### TO DO:
Taking the listing below, restate word for word each line from the line with "are answered alike and" to the line with "let by_batch := post_batch_assign_teacher", ends included, and stop there.

### GIVEN ENTRIES:
(** X17.  Every row a write through the teacher-scoped route of
    routes/teachers.js leaves for a student of the payload carries the
    teacher of the path as recorder, whatever [recorded_by] the records of
    the request hold. *)
Theorem teacher_marks_are_signed_by_path (tid : Z) (user : option User)
    (body : MarksBody) (w w' : World) (resp : Response) :
  post_teacher_marks locals_db tid user body w = Ok resp w' → status resp = 200 →
  ∃ batch assessment records,
    mb_batch_id body = Some batch ∧ or_null (mb_assessment body) = Some assessment
    ∧ mb_records body = Some records
    ∧ ∀ r sid, r ∈ records → mr_student_id r = Some sid →
        ∃ v, marks (db w') !! (sid, batch, assessment) = Some v
             ∧ v_recorded_by v = Some tid.
Proof.
  intros Hrun Hst.
  destruct (post_marks_saved_inv locals_db (xp_json tid) (force_recorded_by tid body) w
              resp w' (xp_json_sends_unchanged tid) Hrun Hst)
    as (_ & batch & assessment & w1 & Hb & _ & Ha & Hne & Hall & Htx & Hjson).
  pose proof (marks_transaction_written _ _ _ _ _ _ Htx Hst) as Hdb1.
  destruct (xp_json_sends_unchanged tid resp w1) as (w2 & E & Hm).
  rewrite Hjson in E. injection E as <-.
  exists batch, assessment. cbn in Hb, Ha.
  destruct (mb_records body) as [records|] eqn:Hrec;
    [|exfalso; apply Hne; cbn; by rewrite Hrec].
  exists records. split; [done|]. split; [done|]. split; [done|].
  intros r sid Hin Hsid.
  set (f := fun r => mkMarksRecord (mr_student_id r) (mr_subject r) (mr_marks r)
                       (mr_semester r) (Some tid)).
  assert (Hp : p_records (buildPayload (force_recorded_by tid body)) = map f records)
    by (cbn; by rewrite Hrec).
  destruct (marks_written_lookup batch assessment
              (buildPayload (force_recorded_by tid body)) (db w) (f r) sid)
    as (r' & Hin' & _ & _ & Hlook).
  { rewrite Hp. apply list_elem_of_fmap. by exists r. }
  { done. }
  { apply (has_student_elem_of _ (f r) sid Hall); [|done]. rewrite Hp.
    apply list_elem_of_fmap. by exists r. }
  eexists. rewrite Hm, Hdb1. split; [exact Hlook|]. cbn.
  rewrite Hp in Hin'. by apply list_elem_of_fmap in Hin' as (r0 & -> & _).
Qed.

(** X18.  The teacher-scoped route of routes/marks.js fills in the teacher
    of the path only where a record has no [recorded_by]: for a payload
    that names each student once, the row of a student carries the
    recorder the client gave for it, if it gave one. *)
Theorem marks_router_keeps_given_recorder (tid : Z) (body : MarksBody) (w w' : World)
    (resp : Response) :
  post_marks_teacher locals_db tid body w = Ok resp w' → status resp = 200 →
  ∃ batch assessment records,
    mb_batch_id body = Some batch ∧ or_null (mb_assessment body) = Some assessment
    ∧ mb_records body = Some records
    ∧ (NoDup (mr_student_id <$> records) →
       ∀ r sid, r ∈ records → mr_student_id r = Some sid →
         ∃ v, marks (db w') !! (sid, batch, assessment) = Some v
              ∧ v_recorded_by v = Some (default tid (mr_recorded_by r))).
Proof.
  intros Hrun Hst. unfold post_marks_teacher in Hrun.
  destruct (post_marks_saved_inv locals_db ret (default_recorded_by tid body) w
              resp w' ret_sends_unchanged Hrun Hst)
    as (_ & batch & assessment & w1 & Hb & _ & Ha & Hne & Hall & Htx & Hjson).
  pose proof (marks_transaction_written _ _ _ _ _ _ Htx Hst) as Hdb1.
  injection Hjson as <-.
  exists batch, assessment. cbn in Hb, Ha.
  destruct (mb_records body) as [records|] eqn:Hrec;
    [|exfalso; apply Hne; cbn; by rewrite Hrec].
  exists records. split; [done|]. split; [done|]. split; [done|].
  intros Hnd r sid Hin Hsid.
  set (f := fun r => mkMarksRecord (mr_student_id r) (mr_subject r) (mr_marks r)
                       (mr_semester r)
                       (match mr_recorded_by r with
                        | Some by_ => Some by_
                        | None => Some tid
                        end)).
  assert (Hp : p_records (buildPayload (default_recorded_by tid body)) = map f records)
    by (cbn; by rewrite Hrec).
  destruct (marks_written_lookup batch assessment
              (buildPayload (default_recorded_by tid body)) (db w) (f r) sid)
    as (r' & Hin' & Hsid' & _ & Hlook).
  { rewrite Hp. apply list_elem_of_fmap. by exists r. }
  { done. }
  { apply (has_student_elem_of _ (f r) sid Hall); [|done]. rewrite Hp.
    apply list_elem_of_fmap. by exists r. }
  eexists. rewrite Hdb1. split; [exact Hlook|]. cbn.
  rewrite Hp in Hin'. apply list_elem_of_fmap in Hin' as (r0 & -> & Hin0).
  cbn in Hsid'.
  assert (r0 = r) as ->.
  { eapply (NoDup_fmap_elem_inj mr_student_id); [exact Hnd|done|done|congruence]. }
  cbn. by destruct (mr_recorded_by r).
Qed.

(** X19.  A second write for a key of the marks table replaces the marks
    and the maximum but not the exam date: after two saved submissions
    for the same batch and assessment that both name student [sid], who
    had no row before, the row holds the date of the first submission and
    the marks of the second. *)
Theorem marks_resubmission_keeps_exam_date (body1 body2 : MarksBody) (w w1 w2 : World)
    (resp1 resp2 : Response) (batch : Z) (assessment : string) (sid : Z)
    (r1 r2 : MarksRecord) :
  let p1 := buildPayload body1 in
  let p2 := buildPayload body2 in
  post_marks locals_db ret body1 w = Ok resp1 w1 → status resp1 = 200 →
  post_marks locals_db ret body2 w1 = Ok resp2 w2 → status resp2 = 200 →
  p_batch_id p1 = Some batch → p_assessment p1 = Some assessment →
  p_batch_id p2 = Some batch → p_assessment p2 = Some assessment →
  r1 ∈ p_records p1 → mr_student_id r1 = Some sid →
  r2 ∈ p_records p2 → mr_student_id r2 = Some sid →
  marks (db w) !! (sid, batch, assessment) = None →
  ∃ v r,
    marks (db w2) !! (sid, batch, assessment) = Some v
    ∧ v_exam_date v = p_date p1
    ∧ r ∈ p_records p2 ∧ mr_student_id r = Some sid
    ∧ v_marks v = mr_marks r ∧ v_max_marks v = p_max_marks p2.
Proof.
  intros p1 p2 Hrun1 Hst1 Hrun2 Hst2 Hb1 Ha1 Hb2 Ha2 Hin1 Hsid1 Hin2 Hsid2 Hnone.
  destruct (post_marks_saved_inv locals_db ret body1 w resp1 w1 ret_sends_unchanged
              Hrun1 Hst1)
    as (_ & b1 & a1 & wt1 & Hb1' & _ & Ha1' & _ & Hall1 & Htx1 & Hj1).
  destruct (post_marks_saved_inv locals_db ret body2 w1 resp2 w2 ret_sends_unchanged
              Hrun2 Hst2)
    as (_ & b2 & a2 & wt2 & Hb2' & _ & Ha2' & _ & Hall2 & Htx2 & Hj2).
  fold p1 in Hb1', Ha1', Hall1, Htx1. fold p2 in Hb2', Ha2', Hall2, Htx2.
  assert (b1 = batch ∧ a1 = assessment ∧ b2 = batch ∧ a2 = assessment)
    as (-> & -> & -> & ->) by (repeat split; congruence).
  injection Hj1 as ->. injection Hj2 as ->.
  pose proof (marks_transaction_written _ _ _ _ _ _ Htx1 Hst1) as Hdb1.
  pose proof (marks_transaction_written _ _ _ _ _ _ Htx2 Hst2) as Hdb2.
  destruct (marks_written_lookup batch assessment p1 (db w) r1 sid)
    as (r1' & _ & _ & _ & Hlook1); [done|done|by eapply has_student_elem_of|].
  destruct (marks_written_lookup batch assessment p2
              (marks_written batch assessment p1 (db w)) r2 sid)
    as (r2' & Hin2' & Hsid2' & _ & Hlook2); [done|done|by eapply has_student_elem_of|].
  rewrite Hnone in Hlook1. rewrite Hlook1 in Hlook2. cbn [v_exam_date] in Hlook2.
  eexists _, r2'. rewrite Hdb2, Hdb1. split; [exact Hlook2|]. done.
Qed.

(** X20.  Submitting the marks that were just saved once more, with the
    store answering, leaves the marks table as it is and awards the
    teacher of the path the marks XP a second time. *)
Theorem marks_resubmission_pays_again (tid : Z) (user : option User) (body : MarksBody)
    (w w1 : World) (resp : Response) :
  post_teacher_marks locals_db tid user body w = Ok resp w1 → status resp = 200 →
  faults w1 = [] →
  ∃ w2,
    post_teacher_marks locals_db tid user body w1 = Ok resp w2
    ∧ marks (db w2) = marks (db w1)
    ∧ awarded XP_MARKS tid (db w1) (db w2).
Proof.
  intros Hrun Hst Hf.
  set (p := buildPayload (force_recorded_by tid body)).
  destruct (post_marks_saved_inv locals_db (xp_json tid) (force_recorded_by tid body) w
              resp w1 (xp_json_sends_unchanged tid) Hrun Hst)
    as (Hl & batch & assessment & wt & Hb & Hb0 & Ha & Hne & Hall & Htx & Hjson).
  fold p in Hb, Ha, Hne, Hall, Htx.
  pose proof (marks_transaction_written _ _ _ _ _ _ Htx Hst) as Hdbt.
  assert (Hresp : resp = saved "Marks saved" (length (p_records p))).
  { destruct (marks_transaction_outcome batch assessment p w)
      as (resp' & w' & Hrun' & Hcase).
    rewrite Htx in Hrun'. injection Hrun' as <- <-.
    destruct Hcase as [[[? _] _]|(? & _)]; done. }
  destruct (xp_json_sends_unchanged tid resp wt) as (w' & E & Hm).
  rewrite Hjson in E. injection E as <-.
  destruct (post_teacher_marks_up locals_db tid user body batch assessment w1)
    as (wx & Hfx & Hdbx & Hrun2); try done.
  fold p in Hdbx, Hrun2.
  eexists. split; [by rewrite Hresp|].
  destruct (addTeacherXP_effect tid XP_MARKS wx) as ((_ & _ & _ & Hmx) & _).
  split.
  - rewrite Hmx, Hdbx.
    assert (Hdep : ∀ d d', marks d = marks d' →
              marks (marks_written batch assessment p d)
              = marks (marks_written batch assessment p d')).
    { intros d d' E. unfold marks_written. cbn. by rewrite E. }
    rewrite (Hdep (db w1) (marks_written batch assessment p (db w)))
      by (by rewrite Hm, Hdbt).
    rewrite marks_written_idempotent. by rewrite Hm, Hdbt.
  - pose proof (addTeacherXP_awarded tid XP_MARKS wx Hfx) as Haw.
    unfold awarded in *. rewrite Hdbx in Haw. exact Haw.
Qed.

End FurtherMarksProperties.

(** ** Forwarding to the marks router *)

(** X21.  The URL under which [GET /api/teachers/:tid/marks] hands the
    request to the marks router is the router's teacher-scoped path
    followed by the query string of the request, from its first [?] on,
    character by character; without a [?] nothing follows. *)
Theorem forwarded_url_keeps_query (tid path query : string) :
  includes "?" path = false →
  forward_marks_url tid path = "/teachers/" ++ tid ++ "/marks"
  ∧ forward_marks_url tid (path ++ String "?" query)
    = "/teachers/" ++ tid ++ "/marks" ++ String "?" query.
Proof.
  intros Hp. unfold forward_marks_url. split.
  - rewrite Hp. done.
  - rewrite includes_app, indexOf_app, slice_app by done. done.
Qed.

(** ** The two ways to assign a batch *)

(** X22.  For an admin, assigning teacher [t] to batch [b] through
    routes/batches.js and assigning batch [b] to teacher [t] through
    routes/teachers.js are answered alike, whatever the store does, and
    leave the same pairs assigned; both keep a row the table has and
    touch no other table.  They differ in the row they add:
    routes/batches.js records the acting admin in [assigned_by],
    routes/teachers.js names no [assigned_by].  The two unassignments
    are answered alike and leave the same store. *)
Theorem assignment_routes_differ_by_assigner (t b : Z) (u : User) (w : World) :
  u_role u = admin → t ≠ 0 → b ≠ 0 →
  let by_batch := post_batch_assign_teacher b u (mkAssignTeacherBody (Some t)) w in
  let by_teacher := post_teacher_batches t (Some u) (mkAssignBody (Some [Some b])) w in
  let rows := teacher_batches (db w) in
  let rows_b := teacher_batches (db (world_of by_batch)) in
  let rows_t := teacher_batches (db (world_of by_teacher)) in
  answer by_batch = answer by_teacher
  ∧ (answer by_batch = Some (done_with "Assigned") → (t, b) ∈ rows_b)
  ∧ (∀ k, k ∈ rows_b ↔ k ∈ rows_t)
  ∧ (∀ k, k ∈ rows → rows_b !! k = rows !! k ∧ rows_t !! k = rows !! k)
  ∧ (∀ k, k ∉ rows → k ∈ rows_b →
          k = (t, b) ∧ rows_b !! k = Some (Some (u_id u)) ∧ rows_t !! k = Some None)
  ∧ other_tables_kept (db w) (db (world_of by_batch))
  ∧ other_tables_kept (db w) (db (world_of by_teacher))
  ∧ answer (delete_batch_teacher b t u w) = answer (delete_teacher_batch t b (Some u) w)
  ∧ db (world_of (delete_batch_teacher b t u w))
    = db (world_of (delete_teacher_batch t b (Some u) w)).
Proof.
  intros Hadm Ht Hb. cbv zeta.
  unfold post_batch_assign_teacher, post_teacher_batches, delete_batch_teacher,
    delete_teacher_batch, try_catch, isAdmin.
  rewrite Hadm. cbn [negb at_teacher_id u_role].
  apply Z.eqb_neq in Ht. rewrite Ht.
  assert (Hids : batchIds_of (mkAssignBody (Some [Some b])) = [b]).
  { cbn. apply Z.eqb_neq in Hb. by rewrite Hb. }
  rewrite Hids. cbn [length Nat.eqb]. rewrite !run_bind.
  destruct (pool_query_cases (sql_unassign_batch t b) w) as [[_ ->]|[_ ->]];
  (destruct (pool_query_cases (sql_assign_teacher t b (u_id u)) w) as [[Hh ->]|[Hh ->]];
   destruct (pool_query_cases (sql_assign_batches t [b]) w) as [[Hh' ->]|[Hh' ->]];
   try (rewrite Hh in Hh'; discriminate Hh'));
  cbn [answer world_of db bind ret print sql_assign_teacher sql_assign_batches snd fst
       set_teacher_batches teacher_batches teachers students attendance marks
       fmap list_fmap list_to_map foldr uncurry];
  (split; [done|]);
  (split; [first [by intros [=] | intros _; apply assigned_union; right;
                                  by apply assigned_singleton]|]);
  try (split; [done|]; split; [done|]; split; [by intros k H1 H2|]; done).
  all: rewrite insert_empty.
  all: split;
    [intros k; rewrite !assigned_union, !assigned_singleton; done|].
  all: split;
    [intros k [by_ Hk]; rewrite !(lookup_union_Some_l _ _ _ _ Hk); by rewrite Hk|].
  all: split; [|done].
  all: intros k Hnot [Hin|Hin]%assigned_union; [done|].
  all: apply assigned_singleton in Hin as ->.
  all: apply eq_None_not_Some in Hnot.
  all: rewrite !lookup_union_r by done; by rewrite !lookup_singleton_eq.
Qed.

### SOLVED PROBLEM:
    are answered alike and leave the same store. *)
Theorem assignment_routes_differ_by_assigner (t b : Z) (u : User) (w : World) :
  u_role u = admin → t ≠ 0 → b ≠ 0 →
  let by_batch := post_batch_assign_teacher b u (mkAssignTeacherBody (Some t)) w in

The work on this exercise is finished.